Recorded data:
(* ===== verification/Encryption.v ===== *)
(** * Files sealed at rest
    ([src/drevo-core/src/encryption.rs], [sealed_file.rs])

    XChaCha20-Poly1305 is a third-party cipher: [encrypt] and [decrypt] are
    parameters, with its correctness and the length of its tag as laws.  A
    nonce is what the system's randomness gives, or nothing.

    - [sidecar_opens_only_as_written]: a sidecar opens with the key and under
      the context it was written with, and as nothing else;
    - [sidecar_log_recovers]: an append-only sidecar cut short yields the
      records before the cut. *)
From S2P Require Import Prelude WireBytes.
Local Open Scope string_scope.
Local Open Scope list_scope.
Local Open Scope N_scope.

Definition NONCE_LEN : nat := 24.
Definition TAG_LEN : nat := 16.

(** A key is its 32 bytes. *)
Abbreviation Key := bytes (only parsing).

Inductive EncryptionError : Type := Authentication | Truncated | BadKey (why : string) | NoRandomness.

(** ** [Key::from_hex] *)
Definition is_hexdigit (b : N) : bool := within 48 57 b || within 65 70 b || within 97 102 b.
Definition digit_value (b : N) : N := if b <=? 57 then b - 48 else if b <=? 70 then b - 55 else b - 87.

(** The loop over the pairs of digits. *)
Fixpoint hex_pairs (text : bytes) : bytes :=
  match text with
  | a :: b :: text => digit_value a * 16 + digit_value b :: hex_pairs text
  | _ => []
  end.

Definition from_hex (text : bytes) : result EncryptionError Key :=
  let text := trim text in
  if negb (bool_decide (length text = 64%nat)) || negb (forallb is_hexdigit text)
  then Err (BadKey "a key is 64 hexadecimal digits (32 bytes)")
  else Ok (hex_pairs text).

(** ** Sealing *)

(** The cipher: key, nonce, authenticated context, and the message. *)
Class Aead : Type := {
  encrypt : Key -> bytes -> bytes -> bytes -> option bytes;
  decrypt : Key -> bytes -> bytes -> bytes -> option bytes;
}.

(** What the cipher promises: it undoes itself and adds a tag. *)
Class AeadLaws `{Aead} : Prop := {
  decrypt_encrypt : forall k n c m s, encrypt k n c m = Some s -> decrypt k n c s = Some m;
  encrypt_length : forall k n c m s, encrypt k n c m = Some s -> length s = (length m + TAG_LEN)%nat;
}.

Section seal.
Context {aead : Aead}.

Definition seal (nonce : option bytes) (k : Key) (context plaintext : bytes) : result EncryptionError bytes :=
  nonce ← ok_or NoRandomness nonce;
  sealed ← ok_or Authentication (encrypt k nonce context plaintext);
  Ok (nonce ++ sealed).

Definition open (k : Key) (context sealed : bytes) : result EncryptionError bytes :=
  if (length sealed <? NONCE_LEN + TAG_LEN)%nat then Err Truncated
  else ok_or Authentication (decrypt k (take NONCE_LEN sealed) context (drop NONCE_LEN sealed)).

(** ** Whole-file sidecars *)
Definition MAGIC : bytes := ascii_bytes "DRVSEAL1".

Inductive DecodeError : Type := IsEncrypted | NotEncrypted | DoesNotDecrypt.

Definition starts_with (p l : bytes) : bool := bool_decide (take (length p) l = p).

Definition encode (nonce : option bytes) (k : option Key) (context bs : bytes) : result EncryptionError bytes :=
  match k with
  | None => Ok bs
  | Some k => sealed ← seal nonce k context bs; Ok (MAGIC ++ sealed)
  end.

Definition decode (k : option Key) (context bs : bytes) : result DecodeError bytes :=
  let sealed := starts_with MAGIC bs in
  match k with
  | None => if sealed then Err IsEncrypted else Ok bs
  | Some k =>
      if negb sealed then Err NotEncrypted
      else match open k context (drop (length MAGIC) bs) with
           | Ok plain => Ok plain
           | Err _ => Err DoesNotDecrypt
           end
  end.

(** ** Append-only sidecars *)
Inductive RecordError : Type := SealFailed (e : EncryptionError) | TooLong.

Definition record (nonce : option bytes) (k : Key) (context bs : bytes) : result RecordError bytes :=
  match seal nonce k context bs with
  | Err e => Err (SealFailed e)
  | Ok sealed =>
      if N.of_nat (length sealed) <? 2 ^ 32
      then Ok (le_bytes 4 (N.of_nat (length sealed)) ++ sealed) else Err TooLong
  end.

(** The loop of [records]; every record takes four bytes at least. *)
Fixpoint records_loop (fuel : nat) (rest : bytes) (k : Key) (context : bytes) : list bytes :=
  match fuel with
  | O => []
  | S fuel =>
      if (length rest <? 4)%nat then []
      else
        let len := N.to_nat (from_le (take 4 rest)) in
        if (length rest <? 4 + len)%nat then []
        else match open k context (take len (drop 4 rest)) with
             | Err _ => []
             | Ok plain => plain :: records_loop fuel (drop (4 + len) rest) k context
             end
  end.

Definition records (bs : bytes) (k : Key) (context : bytes) : result DecodeError (list bytes) :=
  if starts_with MAGIC bs
  then let rest := drop (length MAGIC) bs in Ok (records_loop (S (length rest)) rest k context)
  else Err NotEncrypted.
End seal.

(** ** What opens *)
Section laws.
Context {aead : Aead} {laws : AeadLaws}.

Lemma seal_shape n k c m s : seal n k c m = Ok s -> exists nonce body, n = Some nonce /\
  encrypt k nonce c m = Some body /\ s = nonce ++ body.
Proof.
  unfold seal. destruct n as [nonce|]; [|done]. cbn.
  destruct (encrypt k nonce c m) as [body|] eqn:E; [|done]. cbn. intros [= <-]. eauto.
Qed.

Lemma open_nonce k c nonce body : length nonce = NONCE_LEN ->
  open k c (nonce ++ body) = if (length body <? TAG_LEN)%nat then Err Truncated
                             else ok_or Authentication (decrypt k nonce c body).
Proof.
  intros Hn. unfold open. rewrite take_app_length', drop_app_length' by done. rewrite length_app, Hn.
  destruct (Nat.ltb_spec (length body) TAG_LEN), (Nat.ltb_spec (NONCE_LEN + length body) (NONCE_LEN + TAG_LEN));
    done || lia.
Qed.

Lemma open_seal n k c m s : length (default [] n) = NONCE_LEN -> seal n k c m = Ok s -> open k c s = Ok m.
Proof using laws.
  intros Hn (nonce & body & -> & E & ->)%seal_shape. rewrite open_nonce by done.
  pose proof (encrypt_length _ _ _ _ _ E). destruct (Nat.ltb_spec (length body) TAG_LEN); [lia|].
  by rewrite (decrypt_encrypt _ _ _ _ _ E).
Qed.

Lemma magic_prefix l : starts_with MAGIC (MAGIC ++ l) = true /\ drop (length MAGIC) (MAGIC ++ l) = l.
Proof. split; [|by rewrite drop_app_length]. unfold starts_with. by rewrite take_app_length, bool_decide_true. Qed.

(** A sidecar file reads back with the key and context it was written
    with.  An encrypted one does not read without a key, and under another key
    or context only if the cipher accepts its body there; a plain one (that
    does not begin like an encrypted one) does not read with any key. *)
Theorem sidecar_opens_only_as_written n k c bs file : length (default [] n) = NONCE_LEN ->
  encode n k c bs = Ok file -> starts_with MAGIC bs = false ->
  decode k c file = Ok bs /\
  match k with
  | None => forall k' c', decode (Some k') c' file = Err NotEncrypted
  | Some k =>
      (forall c', decode None c' file = Err IsEncrypted) /\
      exists nonce body, encrypt k nonce c bs = Some body /\
        forall k' c', decode (Some k') c' file = ok_or DoesNotDecrypt (decrypt k' nonce c' body)
  end.
Proof using laws.
  intros Hn He Hplain. destruct k as [k|]; unfold encode in He.
  - destruct (seal n k c bs) as [s|] eqn:E; [|done].
    assert (file = MAGIC ++ s) as -> by (symmetry; by injection He).
    pose proof (magic_prefix s) as [M1 M2]. unfold decode. rewrite M1, M2. cbn [negb].
    rewrite (open_seal _ _ _ _ _ Hn E). split; [done|]. split; [done|].
    destruct (seal_shape _ _ _ _ _ E) as (nonce & body & -> & Hb & ->). exists nonce, body. split; [done|].
    intros k' c'. rewrite open_nonce by done. pose proof (encrypt_length _ _ _ _ _ Hb).
    destruct (Nat.ltb_spec (length body) TAG_LEN); [lia|]. by destruct (decrypt k' nonce c' body).
  - injection He as <-. unfold decode. by rewrite Hplain.
Qed.

(** ** Append-only sidecars cut short *)
Lemma record_shape n k c m r : record n k c m = Ok r -> exists s, seal n k c m = Ok s /\
  N.of_nat (length s) < 2 ^ 32 /\ r = le_bytes 4 (N.of_nat (length s)) ++ s.
Proof.
  unfold record. destruct (seal n k c m) as [s|] eqn:E; [|done].
  destruct (N.ltb_spec (N.of_nat (length s)) (2 ^ 32)); [|done]. intros [= <-]. eauto.
Qed.

Lemma records_step k c s rest fuel : N.of_nat (length s) < 2 ^ 32 ->
  records_loop (S fuel) ((le_bytes 4 (N.of_nat (length s)) ++ s) ++ rest) k c =
  match open k c s with Err _ => [] | Ok p => p :: records_loop fuel rest k c end.
Proof.
  intros Hs. set (h := le_bytes 4 (N.of_nat (length s))). assert (Hh : length h = 4%nat) by apply length_le_bytes.
  cbn [records_loop]. rewrite <- app_assoc. rewrite (take_app_length' h), (drop_app_length' h) by done.
  assert (Hlen : N.to_nat (from_le h) = length s).
  { unfold h. rewrite from_to_le, N.mod_small by done. lia. }
  rewrite Hlen, take_app_length. rewrite !length_app, Hh.
  destruct (Nat.ltb_spec (4 + (length s + length rest)) 4); [lia|].
  destruct (Nat.ltb_spec (4 + (length s + length rest)) (4 + length s)); [lia|].
  rewrite <- drop_drop, (drop_app_length' h), drop_app_length by done. done.
Qed.

Lemma records_cut k c r s cut fuel : N.of_nat (length s) < 2 ^ 32 ->
  r = le_bytes 4 (N.of_nat (length s)) ++ s -> (cut < length r)%nat -> records_loop fuel (take cut r) k c = [].
Proof.
  intros Hs -> Hc. set (h := le_bytes 4 (N.of_nat (length s))) in *.
  assert (Hh : length h = 4%nat) by apply length_le_bytes. rewrite length_app, Hh in Hc.
  destruct fuel as [|fuel]; [done|]. cbn [records_loop]. rewrite length_take, length_app, Hh.
  destruct (Nat.ltb_spec (cut `min` (4 + length s)) 4); [done|].
  assert (Ht : take 4 (take cut (h ++ s)) = h).
  { rewrite take_take, Nat.min_l by lia. by rewrite take_app_length'. }
  rewrite Ht. unfold h. rewrite from_to_le, N.mod_small by done. rewrite Nat2N.id.
  destruct (Nat.ltb_spec (cut `min` (4 + length s)) (4 + length s)); [done|lia].
Qed.

(** An append-only sidecar yields the records that are in it whole, in
    order, whatever was cut off its last record. *)
Theorem sidecar_log_recovers k c (lines : list (option bytes * bytes)) rs n m r cut :
  Forall (fun e => length (default [] e.1) = NONCE_LEN) lines ->
  Forall2 (fun e b => record e.1 k c e.2 = Ok b) lines rs -> record n k c m = Ok r -> (cut < length r)%nat ->
  records (MAGIC ++ concat rs ++ take cut r) k c = Ok (lines.*2).
Proof using laws.
  intros Hn Hrs Hr Hcut. pose proof (magic_prefix (concat rs ++ take cut r)) as [M1 M2].
  unfold records. rewrite M1, M2. f_equal. destruct (record_shape _ _ _ _ _ Hr) as (s & _ & Hs & E).
  set (tail := take cut r). assert (Ht : forall fuel, records_loop fuel tail k c = []) by (intros; by eapply records_cut).
  clearbody tail. cut (forall fuel, (length lines <= fuel)%nat -> records_loop (S fuel) (concat rs ++ tail) k c = lines.*2).
  { intros H. apply H. rewrite length_app. apply Nat.le_trans with (length (concat rs)); [|lia].
    clear - Hrs. induction Hrs as [|e b lines rs He _ IH]; cbn; [lia|]. rewrite length_app.
    destruct (record_shape _ _ _ _ _ He) as (s & _ & _ & ->). rewrite length_app, length_le_bytes. lia. }
  clear M1 M2 Hr Hcut. induction Hrs as [|e b lines rs He _ IH]; intros fuel Hf; [apply Ht|].
  apply Forall_cons in Hn as [Hn Hns]. destruct (record_shape _ _ _ _ _ He) as (s' & Hs' & Hlen & ->).
  cbn [concat]. rewrite <- (app_assoc (_ ++ s')), records_step by done. rewrite (open_seal _ _ _ _ _ Hn Hs'). cbn.
  f_equal. cbn in Hf. destruct fuel as [|fuel]; [lia|]. apply IH; [done|lia].
Qed.
End laws.

(** ** A cipher to run the theorems on

    Not a secure one: it appends sixteen bytes that depend on key and context. *)
Module Toy.
Definition tag (k c : bytes) : bytes := replicate TAG_LEN (from_be (k ++ c) mod 251).
#[export] Instance cipher : Aead := {
  encrypt k n c m := Some (m ++ tag k c);
  decrypt k n c s :=
    let body := take (length s - TAG_LEN) s in
    if bool_decide (s = body ++ tag k c) then Some body else None;
}.
#[export] Instance cipher_laws : AeadLaws.
Proof.
  split; intros k n c m s; cbn [encrypt decrypt cipher]; intros [= <-].
  - assert (length (tag k c) = TAG_LEN) as Ht by apply length_replicate.
    rewrite length_app, Ht, Nat.add_sub, take_app_length. by rewrite bool_decide_true.
  - unfold tag. by rewrite length_app, length_replicate.
Qed.

Definition nonce : option bytes := Some (replicate NONCE_LEN 5).
Definition key : bytes := replicate 32 7.
Definition context : bytes := ascii_bytes "drevo stamps".

Lemma sidecar_opens_only_as_written_witness :
  exists file, encode nonce (Some key) context [1; 2] = Ok file /\ decode (Some key) context file = Ok [1; 2] /\
    decode (Some key) (ascii_bytes "drevo origin") file = Err DoesNotDecrypt.
Proof.
  eexists. split; [by vm_compute|]. split; [|by vm_compute].
  refine (proj1 (sidecar_opens_only_as_written nonce (Some key) context [1; 2] _ _ _ _)); by vm_compute.
Defined.

Lemma sidecar_log_recovers_witness : exists r1 r2,
  record nonce key context [1; 2] = Ok r1 /\ record nonce key context [3] = Ok r2 /\
  records (MAGIC ++ concat [r1] ++ take 9 r2) key context = Ok [[1; 2]].
Proof.
  eexists. eexists. split; [by vm_compute|]. split; [by vm_compute|].
  refine (sidecar_log_recovers key context [(nonce, [1; 2])] [_] nonce [3] _ 9 _ _ _ _).
  - by repeat constructor.
  - by repeat constructor.
  - by vm_compute.
  - vm_compute. lia.
Defined.
End Toy.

**What the task requires**
Starting from the first line of the records above, retype each line exactly up to and including the one that contains "nonce is what", and nothing more.

**Problem solution**
(* ===== verification/Encryption.v ===== *)
(** * Files sealed at rest
    ([src/drevo-core/src/encryption.rs], [sealed_file.rs])

    XChaCha20-Poly1305 is a third-party cipher: [encrypt] and [decrypt] are
    parameters, with its correctness and the length of its tag as laws.  A
    nonce is what the system's randomness gives, or nothing.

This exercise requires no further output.